4. La predisposizione di un modulo standard di notifica (UNF). Il nuovo modulo accompagna la richiesta di notifica formulata da uno Stato membro a un altro e contiene tutte le informazioni sui documenti da notificare al destinatario, al fine di facilitare la riscossione dei crediti di altro Stato membro.
- Il secondo schema di decreto legislativo, proposto dai Ministri degli affari europei, delle politiche agricole e dell’ambiente recepisce le norme europee in tema di utilizzo sostenibile dei pesticidi a tutela della salute umana e dell’ambiente. Il decreto ha il fine di recepire nell’ordinamento interno la normativa comunitaria che istituisce un quadro per l’azione comunitaria ai fini dell’utilizzo sostenibile dei pesticidi.

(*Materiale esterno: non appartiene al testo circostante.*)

Lemma halfedge_of_upd_halfedge n0 v s n :
  is_Some (nodes s !! n0) ->
  halfedge_of (upd_halfedge n0 v s) n = if decide (n = n0) then v else halfedge_of s n.
Proof.
  intros [r Hr]. unfold halfedge_of, upd_halfedge; simpl.
  destruct (decide (n = n0)) as [->|Hne].
  - by rewrite lookup_alter_eq, Hr.
  - by rewrite lookup_alter_ne.
Qed.

Lemma nodes_upd_halfedge_is_Some n0 v s n :
  is_Some (nodes (upd_halfedge n0 v s) !! n) <-> is_Some (nodes s !! n).
Proof. unfold upd_halfedge; simpl. by rewrite lookup_alter_is_Some. Qed.

#[local] Hint Rewrite origin_of_upd_halfedge pair_of_upd_halfedge next_of_upd_halfedge prev_of_upd_halfedge face_of_upd_halfedge edge_of_upd_halfedge origin_of_upd_position pair_of_upd_position next_of_upd_position prev_of_upd_position face_of_upd_position edge_of_upd_position origin_of_upd_f_halfedge pair_of_upd_f_halfedge next_of_upd_f_halfedge prev_of_upd_f_halfedge face_of_upd_f_halfedge edge_of_upd_f_halfedge : hds.
#[local] Hint Rewrite halfedge_of_upd_origin halfedge_of_upd_next halfedge_of_upd_prev halfedge_of_upd_face halfedge_of_upd_f_halfedge : hds.
#[local] Hint Rewrite halfedge_of_upd_halfedge using (solve [eauto]) : hds.

(** Taking a run that returned apart, one statement at a time. *)
Ltac minv1 :=
  match goal with
  | H : bind _ _ _ = (Ok _, _) |- _ => apply bind_Ok in H; destruct H as (? & ? & ? & H)
  | H : position _ _ = (Ok _, _) |- _ => apply position_Ok in H; destruct H as (? & ? & ? & ?)
  | H : ret _ _ = (Ok _, _) |- _ => apply ret_Ok in H; destruct H as [? ?]
  | H : throw _ _ = (Ok _, _) |- _ => by apply throw_Ok in H
  | H : boost_assert _ _ = (Ok _, _) |- _ => apply boost_assert_Ok in H; destruct H as [? ?]
  | H : modify _ _ = (Ok _, _) |- _ => apply modify_Ok in H
  | H : he_origin _ _ = (Ok _, _) |- _ => apply he_origin_Ok in H; destruct H as (? & ? & ?)
  | H : he_pair _ _ = (Ok _, _) |- _ => apply he_pair_Ok in H; destruct H as (? & ? & ?)
  | H : he_next _ _ = (Ok _, _) |- _ => apply he_next_Ok in H; destruct H as (? & ? & ?)
  | H : he_prev _ _ = (Ok _, _) |- _ => apply he_prev_Ok in H; destruct H as (? & ? & ?)
  | H : he_face _ _ = (Ok _, _) |- _ => apply he_face_Ok in H; destruct H as (? & ? & ?)
  | H : he_edge _ _ = (Ok _, _) |- _ => apply he_edge_Ok in H; destruct H as (? & ? & ?)
  | H : is_boundary _ _ = (Ok _, _) |- _ => apply is_boundary_Ok in H; destruct H as (? & ? & ?)
  | H : set_origin _ _ _ = (Ok _, _) |- _ => apply set_origin_Ok in H; destruct H as (? & ?)
  | H : set_next _ _ _ = (Ok _, _) |- _ => apply set_next_Ok in H; destruct H as (? & ?)
  | H : set_prev _ _ _ = (Ok _, _) |- _ => apply set_prev_Ok in H; destruct H as (? & ?)
  | H : set_face _ _ _ = (Ok _, _) |- _ => apply set_face_Ok in H; destruct H as (? & ?)
  | H : node_halfedge _ _ = (Ok _, _) |- _ =>
      apply node_halfedge_Ok in H; destruct H as (? & ? & ? & ? & ?)
  | H : is_isolated _ _ = (Ok _, _) |- _ =>
      apply is_isolated_Ok in H; destruct H as (? & ? & ? & ? & ?)
  | H : set_halfedge _ _ _ = (Ok _, _) |- _ =>
      apply set_halfedge_Ok in H; destruct H as (? & ? & ? & ?)
  | H : set_position _ _ _ = (Ok _, _) |- _ =>
      apply set_position_Ok in H; destruct H as (? & ?)
  | H : he1 _ _ = (Ok _, _) |- _ => apply he1_Ok in H; destruct H as (? & ? & ? & ?)
  | H : he2 _ _ = (Ok _, _) |- _ => apply he2_Ok in H; destruct H as (? & ? & ? & ?)
  | H : face_halfedge _ _ = (Ok _, _) |- _ =>
      apply face_halfedge_Ok in H; destruct H as (? & ? & ? & ? & ? & ?)
  end.
Ltac minv := repeat (minv1; simplify_eq).

(** ** Failing runs *)

Lemma deref_he_Err {A} h (f : Halfedge -> A) s e s' :
  deref_he h f s = (Err e, s') <-> e = Fault /\ s' = s /\ ~ live s h.
Proof.
  unfold deref_he, live. destruct (halfedges s !! h) as [r|]; split.
  - done.
  - intros (_ & _ & []). eauto.
  - intros [= <- <-]. split_and!; [done..|]. by intros [? [=]].
  - by intros (-> & -> & _).
Qed.

Lemma deref_node_Err {A} n (f : Node -> A) s e s' :
  deref_node n f s = (Err e, s') -> e = Fault /\ s' = s.
Proof.
  unfold deref_node. destruct n as [n'|]; [destruct (nodes s !! n')|]; by intros [= <- <-].
Qed.

Lemma deref_edge_Err {A} n (f : Edge -> A) s e s' :
  deref_edge n f s = (Err e, s') -> e = Fault /\ s' = s.
Proof. unfold deref_edge. destruct (edges s !! n); by intros [= <- <-]. Qed.

Lemma deref_face_Err {A} n (f : Face -> A) s e s' :
  deref_face n f s = (Err e, s') -> e = Fault /\ s' = s.
Proof.
  unfold deref_face. destruct n as [n'|]; [destruct (faces s !! n')|]; by intros [= <- <-].
Qed.

Lemma he_origin_Err h s e s' : he_origin h s = (Err e, s') <-> e = Fault /\ s' = s /\ ~ live s h.
Proof. apply deref_he_Err. Qed.

Lemma he_pair_Err h s e s' : he_pair h s = (Err e, s') <-> e = Fault /\ s' = s /\ ~ live s h.
Proof. apply deref_he_Err. Qed.

Lemma he_next_Err h s e s' : he_next h s = (Err e, s') <-> e = Fault /\ s' = s /\ ~ live s h.
Proof. apply deref_he_Err. Qed.

Lemma he_prev_Err h s e s' : he_prev h s = (Err e, s') <-> e = Fault /\ s' = s /\ ~ live s h.
Proof. apply deref_he_Err. Qed.

Lemma he_face_Err h s e s' : he_face h s = (Err e, s') <-> e = Fault /\ s' = s /\ ~ live s h.
Proof. apply deref_he_Err. Qed.

Lemma he_edge_Err h s e s' : he_edge h s = (Err e, s') <-> e = Fault /\ s' = s /\ ~ live s h.
Proof. apply deref_he_Err. Qed.

Lemma is_boundary_Err h s e s' :
  is_boundary h s = (Err e, s') <-> e = Fault /\ s' = s /\ ~ live s h.
Proof. apply deref_he_Err. Qed.

Lemma set_origin_Err h v s e s' :
  set_origin h v s = (Err e, s') <-> e = Fault /\ s' = s /\ ~ live s h.
Proof.
  unfold set_origin. rewrite bind_Err, deref_he_Err. split; [|by left].
  by intros [?|(a & s1 & _ & [=])].
Qed.

Lemma set_next_Err h v s e s' :
  set_next h v s = (Err e, s') <-> e = Fault /\ s' = s /\ ~ live s h.
Proof.
  unfold set_next. rewrite bind_Err, deref_he_Err. split; [|by left].
  by intros [?|(a & s1 & _ & [=])].
Qed.

Lemma set_prev_Err h v s e s' :
  set_prev h v s = (Err e, s') <-> e = Fault /\ s' = s /\ ~ live s h.
Proof.
  unfold set_prev. rewrite bind_Err, deref_he_Err. split; [|by left].
  by intros [?|(a & s1 & _ & [=])].
Qed.

Lemma set_face_Err h v s e s' :
  set_face h v s = (Err e, s') <-> e = Fault /\ s' = s /\ ~ live s h.
Proof.
  unfold set_face. rewrite bind_Err, deref_he_Err. split; [|by left].
  by intros [?|(a & s1 & _ & [=])].
Qed.

Lemma node_halfedge_Err n s e s' : node_halfedge n s = (Err e, s') -> e = Fault /\ s' = s.
Proof. apply deref_node_Err. Qed.

Lemma is_isolated_Err n s e s' : is_isolated n s = (Err e, s') -> e = Fault /\ s' = s.
Proof. apply deref_node_Err. Qed.

Lemma set_halfedge_Err n v s e s' : set_halfedge n v s = (Err e, s') -> e = Fault /\ s' = s.
Proof.
  unfold set_halfedge. rewrite bind_Err.
  intros [H|(a & s1 & _ & [=])]. by apply deref_node_Err in H.
Qed.

Lemma he1_Err n s e s' : he1 n s = (Err e, s') -> e = Fault /\ s' = s.
Proof. apply deref_edge_Err. Qed.

Lemma he2_Err n s e s' : he2 n s = (Err e, s') -> e = Fault /\ s' = s.
Proof. apply deref_edge_Err. Qed.

Lemma boost_assert_Err b s e s' :
  boost_assert b s = (Err e, s') <-> b = false /\ e = Fault /\ s' = s.
Proof.
  destruct b; unfold boost_assert, ret, throw; split;
    first [by intros [= <- <-] | by intros (? & -> & ->) | done].
Qed.

Lemma ret_Err {A} (a : A) s e s' : ret a s = (Err e, s') <-> False.
Proof. unfold ret. by split. Qed.

Lemma throw_Err {A} e0 s e s' : @throw _ A e0 s = (Err e, s') <-> e = e0 /\ s' = s.
Proof. unfold throw. split; [by intros [= <- <-]|by intros [-> ->]]. Qed.
(** Advancing the tail by [n] drops the [n] oldest elements. *)
Lemma queued_advance_o f (n : Z) :
  gfifo_wf f -> 0 <= n <= gfifo_count f ->
  gfifo_wf (set_o f (U32.add (o f) n))
  /\ gfifo_queued (set_o f (U32.add (o f) n))
     = drop (Z.to_nat n) (gfifo_queued f)
  /\ gfifo_count (set_o f (U32.add (o f) n)) = gfifo_count f - n.
Proof.
  intros Hwf Hn.
  destruct (wf_facts f Hwf) as (b & Hb & Hl & Hc & Hd & Hland & Hcnt & Hi).
  pose proof Hwf as (Hinv & _).
  destruct (inv_advance_o f n Hinv Hn) as [Hinv' Hcnt'].
  assert (Hwf' : gfifo_wf (set_o f (U32.add (o f) n))).
  { apply wf_set_o; assumption. }
  pose proof (queued_length f Hwf) as Hql.
  split; [assumption|]. split; [|assumption].
  apply (queued_eq _ b); try assumption.
  - rewrite length_drop. lia.
  - intros k Hk. cbn [o cap set_o]. rewrite lookup_drop.
    rewrite (queued_lookup f b) by (try assumption; lia).
    f_equal. f_equal.
    rewrite <- (Zplus_mod_idemp_l (U32.add (o f) n)).
    unfold U32.add. rewrite wrap_mod by assumption.
    rewrite Zplus_mod_idemp_l. f_equal. lia.
Qed.

Lemma queued_head f (b : list T) :
  gfifo_wf f -> buf f = Some b -> 0 < gfifo_count f ->
  exists x l, gfifo_queued f = x :: l
              /\ load b (Z.land (o f) (msk f)) = Some x.
Proof.
  intros Hwf Hb Hpos.
  destruct (wf_facts f Hwf) as (b' & Hb' & Hl & Hc & _ & Hland & _).
  rewrite Hb in Hb'. injection Hb' as <-.
  pose proof (queued_length f Hwf) as Hql.
  pose proof (queued_lookup f b 0 Hwf Hb ltac:(lia)) as H0.
  rewrite Z.add_0_r in H0.
  destruct (gfifo_queued f) as [|x l]; [cbn in Hql; lia|].
  exists x, l. split; [reflexivity|].
  pose proof (Z.mod_pos_bound (o f) (cap f) Hc).
  unfold load. rewrite Hland.
  destruct (Z.leb_spec 0 (o f mod cap f)); [|lia].
  rewrite <- H0. reflexivity.
Qed.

L’obiettivo è quello di promuovere un uso sostenibile dei prodotti fitosanitari, incentivando l’utilizzo di coltivazioni con un impiego ridotto o nullo di queste sostanze, e di ridurre i rischi e gli impatti sulla salute umana e sull’ambiente derivanti dall’utilizzo di prodotti impiegati per combattere i parassiti delle piante coltivate sia in ambito agricolo che extragricolo.
Viene quindi introdotta una specifica disciplina sull’uso di tali prodotti, che va ad integrare una serie di misure già attuate nel nostro Paese.
- Il terzo schema di decreto legislativo, proposto dai Ministri degli affari europei e delle infrastrutture e trasporti, dà attuazione alla normativa comunitaria contenente varianti di ordine tecnico riguardanti la navigazione marittima.
Con il provvedimento vengono introdotte varianti d’ordine tecnico riguardanti la navigazione marittima, che non ampliano la portata della normativa comunitaria originaria ma si limitano ad aggiornarla all’evolversi degli strumenti internazionali. Il decreto contiene disposizioni e norme di sicurezza per le navi passeggeri, consistenti, essenzialmente, nell’individuazione delle certificazioni necessarie per la navigazione, nella specificazione dei requisiti tecnici delle navi, nonché nell’indicazione delle modalità con le quali devono essere effettuate le visite ispettive.